The Art of Fiction was a famous essay by Henry James, from 1885. This blog is written by Adrian Slatcher, who is a writer amongst other things, based in Manchester. His poetry collection "Playing Solitaire for Money" was published by Salt in 2010. I write about literature, music, politics and other stuff. You can find more about me and my writing at www.adrianslatcher.com
Wednesday, May 03, 2006
My other blog's a Porsche
I've decided to set up a second blog for "downloads" of my writing, so the 2 poetry pamphlets "2004" and "The Question" can now be found here. I'll add a few older stories in time. A poem I wrote a year or so ago, called "1970" is in the latest edition of Scarecrow.
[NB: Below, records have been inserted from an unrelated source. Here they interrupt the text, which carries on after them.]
(* ===== verification/Serial.v ===== *)
(** * The serial driver and its debug shell
    ([drivers/serial/serial.c], [drivers/serial/kshell/kshell.c])

    Port programming is stated through a model of the UART's registers, and
    what is sent and received through the trace of port accesses. *)

From S2P Require Import Prelude Machine Status MemFuncs BinFuncs Strings Vga Print.

Definition COM1_PORT : Z := 0x3F8.
Definition SERIAL_INTERRUPT_COMMAND (port : Z) : Z := port + 1.
Definition SERIAL_FIFO_COMMAND (port : Z) : Z := port + 2.
Definition SERIAL_LINE_COMMAND (port : Z) : Z := port + 3.
Definition SERIAL_MODEM_COMMAND (port : Z) : Z := port + 4.
Definition SERIAL_LINE_STATUS (port : Z) : Z := port + 5.
Definition SERIAL_LINE_ENABLE_DLAB : Z := 0x80.

Section Serial.
Context `{AS : AddrSpace} `{DV : Device} `{FW : KrnlFirmwareFunctions} `{LT : Literals} `{FB : FormatBuffer}.

Definition SerialConfigureBaudRate (Port Divisor : Z) : K () :=
  x86outb (SERIAL_LINE_COMMAND Port) SERIAL_LINE_ENABLE_DLAB ;;
  x86outb Port (Z.land (Z.shiftr Divisor 0) 0xFF) ;;
  x86outb (SERIAL_INTERRUPT_COMMAND Port) (Z.land (Z.shiftr Divisor 8) 0xFF).

Definition SerialSetInterrupts (Port Bitmask : Z) : K () :=
  x86outb (SERIAL_FIFO_COMMAND Port) Bitmask.

Definition SerialSetFlags (Port Bitmask : Z) : K () :=
  x86outb (SERIAL_LINE_COMMAND Port) Bitmask.

Definition SerialSetMode (Port Data : Z) : K () :=
  x86outb (SERIAL_FIFO_COMMAND Port) Data.

Definition send_char (Port c Index : Z) : K () :=
  status ← x86inb (SERIAL_LINE_STATUS Port);
  when (negb (Z.land status (Z.shiftl 1 5) =? 0))
    (b ← load8 (c + Index);
     when (b =? 10) (x86outb Port 13) ;;
     b ← load8 (c + Index);
     x86outb Port b).

Definition SerialSend (Port c Len : Z) : K () := for_lt 64 Len 1 (send_char Port c) 0 ;; skip.

Definition SerialRecv (Port Amt Buf : Z) : K () :=
  for_lt 64 Amt 1 (fun Index => v ← x86inb Port; store8 (Buf + Index) v) 0 ;; skip.

(** [Item] is the address of the local variable of that name. *)
Definition InitSerialDevice (Item OutData : Z) : K FERALSTATUS :=
  KiPrintFmt (lit (ln "Initializing serial...")) [] ;;
  SerialSetInterrupts COM1_PORT 0 ;;
  x86outb (SERIAL_LINE_COMMAND COM1_PORT) SERIAL_LINE_ENABLE_DLAB ;;
  SerialConfigureBaudRate COM1_PORT 12 ;;
  x86outb (SERIAL_INTERRUPT_COMMAND COM1_PORT) 0 ;;
  SerialSetFlags COM1_PORT 3 ;;
  SerialSetMode COM1_PORT 0xC7 ;;
  x86outb (SERIAL_MODEM_COMMAND COM1_PORT) 0x0B ;;
  SerialRecv (SERIAL_LINE_STATUS COM1_PORT) 1 Item ;;
  v ← load8 Item;
  if v =? 0xFF then
    KiPrintFmt (lit (ln "%s")) [lit "Unable to initialize serial! (no port)"] ;;
    mret STATUS_ERROR
  else SerialSetInterrupts COM1_PORT 0x02 ;; mret STATUS_SUCCESS.

(** *** kshell.c *)

Definition Prompt : string := "frldbg> ".
Definition PromptLen : Z := 8.

(** [CmdBuffer] is the static buffer's address, [CurChar] the local's. *)
Definition SerialDoKShellPrompt (CmdBuffer CurChar : Z) : K () :=
  SerialSend COM1_PORT (lit Prompt) PromptLen ;;
  KiSetMemoryBytes CmdBuffer 0 1024 ;;
  store8 CurChar 0 ;;
  cloop (fun Index =>
    c ← load8 CurChar;
    if c =? 10 then mret (inr ())
    else
      SerialRecv COM1_PORT 1 CurChar ;;
      c ← load8 CurChar;
      store8 (CmdBuffer + Index) c ;;
      let Index := if negb (Index =? 0) then u16 (Index + 1) else Index in
      mret (inl (Z.rem Index 1024))) 0.
End Serial.

(** ** The UART's registers *)

(** What has been written to a UART: the divisor latch, selected by bit 7 of
    the line control register, and the write-only registers. *)
Record uart := mkUart { divisor_low : Z; divisor_high : Z; IER : Z; FCR : Z; LCR : Z; MCR : Z }.

Definition uart_write (off v : Z) (r : uart) : uart :=
  let 'mkUart dl dh ier fcr lcr mcr := r in
  if off =? 0 then if Z.testbit lcr 7 then mkUart v dh ier fcr lcr mcr else r
  else if off =? 1 then
    if Z.testbit lcr 7 then mkUart dl v ier fcr lcr mcr else mkUart dl dh v fcr lcr mcr
  else if off =? 2 then mkUart dl dh ier v lcr mcr
  else if off =? 3 then mkUart dl dh ier fcr v mcr
  else if off =? 4 then mkUart dl dh ier fcr lcr v
  else r.

(** The registers after the port accesses of a trace, from [r]. *)
Fixpoint uart_of (port : Z) (t : list io_event) (r : uart) : uart :=
  match t with
  | [] => r
  | EvOut p v :: t => uart_write (p - port) v (uart_of port t r)
  | _ :: t => uart_of port t r
  end.

(** The bytes written to a port, in order. *)
Fixpoint sent (port : Z) (t : list io_event) : list Z :=
  match t with
  | [] => []
  | EvOut p v :: t => sent port t ++ (if p =? port then [v] else [])
  | _ :: t => sent port t
  end.

(** A line feed goes out as carriage return and line feed. *)
Definition crlf (b : Z) : list Z := if b =? 10 then [13; 10] else [b].

Lemma outb_ok port v k :
  x86outb port v k = Ok () (with_trace (EvOut (u16 port) (u8 v) :: trace k) k).
Proof. done. Qed.

Lemma trace_with_trace t k : trace (with_trace t k) = t.
Proof. by destruct k. Qed.

Lemma trace_with_ram m k : trace (with_ram m k) = trace k.
Proof. by destruct k. Qed.

Lemma with_trace_twice t t' k : with_trace t (with_trace t' k) = with_trace t k.
Proof. by destruct k. Qed.

Lemma ram_ok_u8 m p v : ram_ok m -> ram_ok (<[p := u8 v]> m).
Proof. intros. apply ram_ok_insert; [done|]. apply (u_range 8). lia. Qed.

Section Theorems.
Context {AS : AddrSpace} {DV : Device}.

Lemma inb_ok port k :
  x86inb port k = Ok (u8 (dev_in8 (trace k) (u16 port)))
    (with_trace (EvIn (u16 port) (u8 (dev_in8 (trace k) (u16 port))) :: trace k) k).
Proof. done. Qed.

(** *** Sending *)

Definition ready (port : Z) (t : list io_event) : bool :=
  Z.testbit (u8 (dev_in8 t (u16 (SERIAL_LINE_STATUS port)))) 5.

(** [t] is [k]'s trace with more on it, and nothing else changed. *)
Definition io_only (k k' : kernel) : Prop := k' = with_trace (trace k') k.

Lemma send_char_ok Port c p s i k :
  window c p (zlen s) -> read_bytes (ram k) p (length s) = s -> Forall byte s ->
  0 <= i < zlen s -> 0 <= Port < 2 ^ 16 - 8 ->
  exists k', send_char Port c i k = Ok () k' /\ io_only k k' /\
    sent Port (trace k') = sent Port (trace k) ++
      (if ready Port (trace k) then crlf (nth (Z.to_nat i) s 0) else []).
Proof.
  intros W Hs Hb Hi HP. unfold send_char. kstep (inb_ok (SERIAL_LINE_STATUS Port) k).
  set (k1 := with_trace _ k). set (st := u8 _) in *.
  assert (load8 (c + i) k1 = Ok (nth (Z.to_nat i) s 0) k1) as Hl.
  { rewrite (load8_at c p (zlen s) i k1 W Hi). f_equal. unfold k1. rewrite ram_with_trace.
    rewrite <- Hs, nth_read_bytes by (unfold zlen in *; lia). f_equal. unfold zlen in *. lia. }
  assert (byte (nth (Z.to_nat i) s 0)) as Hby.
  { apply (proj1 (Forall_nth _ _ s) Hb). unfold zlen in *. lia. }
  assert (sent Port (trace k1) = sent Port (trace k)) as Et by (unfold k1; by rewrite trace_with_trace).
  unfold ready. fold st. change (Z.shiftl 1 5) with (2 ^ 5). rewrite land_pow2.
  destruct (Z.testbit st 5); simpl.
  - kstep Hl. unfold crlf. destruct (Z.eqb_spec (nth (Z.to_nat i) s 0) 10) as [E|E]; simpl.
    + kstep (outb_ok Port 13 k1). 
      assert (forall t, load8 (c + i) (with_trace t k1) = Ok (nth (Z.to_nat i) s 0) (with_trace t k1)) as Hl'.
      { intros t. clear - Hl. unfold load8 in *. destruct (xlate _); [|done]. injection Hl as Hl.
        rewrite ram_with_trace. by rewrite Hl. }
      kstep (Hl' (EvOut (u16 Port) (u8 13) :: trace k1)). rewrite outb_ok, E.
      eexists. split; [done|]. split; [by destruct k|]. rewrite !trace_with_trace. simpl.
      rewrite u_small, Z.eqb_refl by lia. rewrite Et. by rewrite <- app_assoc.
    + kstep (ret_ok () k1). kstep Hl. rewrite outb_ok.
      eexists. split; [done|]. split; [by destruct k|]. rewrite !trace_with_trace. simpl.
      rewrite u_small, Z.eqb_refl, (u_small 8) by (unfold byte in *; lia). by rewrite Et.
  - exists k1. split; [done|]. split; [by destruct k|]. by rewrite app_nil_r.
Qed.

Lemma SerialSend_ok (Port c p : Z) (s : list Z) (k : kernel) :
  window c p (zlen s) -> read_bytes (ram k) p (length s) = s -> Forall byte s ->
  zlen s < 2 ^ 64 - 1 -> 0 <= Port < 2 ^ 16 - 8 ->
  exists k' s', SerialSend Port c (zlen s) k = Ok () k' /\ io_only k k' /\
    s' `sublist_of` s /\ sent Port (trace k') = sent Port (trace k) ++ concat (map crlf s') /\
    ((forall t, ready Port t = true) -> s' = s).
Proof.
  intros W Hs Hb Hl HP. unfold SerialSend. pose proof (zlen_nonneg s).
  destruct (for_lt_total 64 (zlen s) 1 (send_char Port c)
    (fun i k' => i <= zlen s /\ io_only k k' /\ exists s', s' `sublist_of` take (Z.to_nat i) s /\
       sent Port (trace k') = sent Port (trace k) ++ concat (map crlf s') /\
       ((forall t, ready Port t = true) -> s' = take (Z.to_nat i) s)) 0 k)
    as (i & k' & E & (Hle & Hio & s' & Hsub & Hsent & Hall) & Hi0 & Hge & _); [lia..| | |].
  - intros i k1 Hi (_ & Hio & s' & Hsub & Hsent & Hall).
    assert (ram k1 = ram k) as Em by (rewrite Hio; apply ram_with_trace).
    destruct (send_char_ok Port c p s i k1) as (k2 & E & Hio2 & Hsent2); [done|by rewrite Em|done|lia|lia|].
    exists k2. split; [done|]. split; [lia|]. split.
    { unfold io_only in *. rewrite Hio2, Hio. by destruct k. }
    replace (Z.to_nat (i + 1)) with (S (Z.to_nat i)) by lia.
    assert (s !! Z.to_nat i = Some (nth (Z.to_nat i) s 0)) as Hx.
    { destruct (nth_lookup_or_length s (Z.to_nat i) 0); [done|unfold zlen in *; lia]. }
    rewrite (take_S_r _ _ _ Hx).
    destruct (ready Port (trace k1)) eqn:Er.
    + exists (s' ++ [nth (Z.to_nat i) s 0]). split; [by apply sublist_app|]. split.
      * rewrite Hsent2, Hsent, map_app, concat_app, <- app_assoc. simpl. by rewrite app_nil_r.
      * intros Hr. by rewrite Hall.
    + exists s'. split; [by apply sublist_inserts_r|]. split.
      * by rewrite Hsent2, Hsent, app_nil_r.
      * intros Hr. by rewrite Hr in Er.
  - split; [lia|]. split; [by destruct k|]. exists []. rewrite app_nil_r. split; [constructor|]. done.
  - kstep E. exists k', s'. rewrite take_ge in Hsub, Hall by (unfold zlen in *; lia). done.
Qed.


End Theorems.

(** *** Setting the port up *)

Section Init.
Context {AS : AddrSpace} {DV : Device} {FW : KrnlFirmwareFunctions} {FL : FirmwareLaws FW}
  {LT : Literals} {FB : FormatBuffer} {PA : PrintArea}.
Hypothesis BO : buffer_ok.

Definition serial_messages : list string :=
  [ln "Initializing serial..."; ln "%s"; "Unable to initialize serial! (no port)"%string].

(** The port accesses of the initialisation, oldest last, before the status
    is read. *)
Definition init_writes : list io_event :=
  [EvOut 0x3FC 0x0B; EvOut 0x3FA 0xC7; EvOut 0x3FB 3; EvOut 0x3F9 0; EvOut 0x3F9 0;
   EvOut 0x3F8 12; EvOut 0x3FB 0x80; EvOut 0x3FB 0x80; EvOut 0x3FA 0].

Lemma recv_one Port Buf p k :
  window Buf p 1 ->
  SerialRecv Port 1 Buf k =
    let v := u8 (dev_in8 (trace k) (u16 Port)) in
    Ok () (with_ram (<[p := v]> (ram k)) (with_trace (EvIn (u16 Port) v :: trace k) k)).
Proof.
  intros W. unfold SerialRecv. cbv zeta. set (k' := with_ram _ _).
  rewrite (bind_ok _ _ k 1 k'); [done|]. apply for_lt_one; [lia|done|].
  kstep (inb_ok Port k). rewrite Z.add_0_r, (store8_ok Buf p _ _ W). unfold k'.
  by rewrite ram_with_trace, u_idemp.
Qed.

(** The part of the initialisation between its two messages. *)
Lemma init_run Item pi {A} (f : K A) k :
  window Item pi 1 ->
  let v := u8 (dev_in8 (init_writes ++ trace k) 0x3FD) in
  (SerialSetInterrupts COM1_PORT 0 ;;
   x86outb (SERIAL_LINE_COMMAND COM1_PORT) SERIAL_LINE_ENABLE_DLAB ;;
   SerialConfigureBaudRate COM1_PORT 12 ;;
   x86outb (SERIAL_INTERRUPT_COMMAND COM1_PORT) 0 ;;
   SerialSetFlags COM1_PORT 3 ;;
   SerialSetMode COM1_PORT 0xC7 ;;
   x86outb (SERIAL_MODEM_COMMAND COM1_PORT) 0x0B ;;
   SerialRecv (SERIAL_LINE_STATUS COM1_PORT) 1 Item ;; f) k =
  f (with_ram (<[pi := v]> (ram k)) (with_trace (EvIn 0x3FD v :: init_writes ++ trace k) k)).
Proof.
  intros W v. unfold SerialSetInterrupts, SerialConfigureBaudRate, SerialSetFlags, SerialSetMode.
  repeat (rewrite (bind_ok _ _ _ _ _ (outb_ok _ _ _)); cbv beta;
    rewrite ?bind_assoc, ?trace_with_trace, ?with_trace_twice).
  rewrite (bind_ok _ _ _ () _ (recv_one _ _ pi _ W)).
  rewrite trace_with_trace, ram_with_trace, with_trace_twice. reflexivity.
Qed.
I was going to write a poem about every year in the seventies, but for some reason forgot about that particular project as soon as I'd started it, so just the one poem. My computer sounds like its swallowed a goose, so I fear impending hard drive failure. Something's not right, anyway. It may well be possessed, since I've just tried to get to the Guardian website and it says "bad gateway." Yet I'm still able to listen to the live broadcast of Hoodlum Tribe, which I've caught the last 20 minutes or so of. It was a relief to go to the theatre last night, to see Terence Rattigan's "Separate Tables" at the Royal Exchange. It was well-performed and worked well in the space; but I have to say it's a play that doesn't really deserve a revival; the second half lacking the emotional bit of the first half, so much so, that it could almost have been two plays. Written in 1956 its a world away from the gathering storm of the Angry Young Men; and you can see why (a) they were needed and (b) why this kind of politely veiled emotion lost its pre-eminence. It's nearly 30 years since the Sex Pistols created the Manchester music scene through their gig at the Lesser Free Trade Hall, and I wonder if that paradigm shift is being somehow repeated by the MySpace phenomenon. The MySpace "chums" network is the equivalent of those late seventies musicians' collective spaces. And with Reason, broadband and Cubase its possible never even to need to meet. To keep up with the kids, I set up my own Myspace the other day. I've already got a Romanian goth who has signed up. Now, I'm scared.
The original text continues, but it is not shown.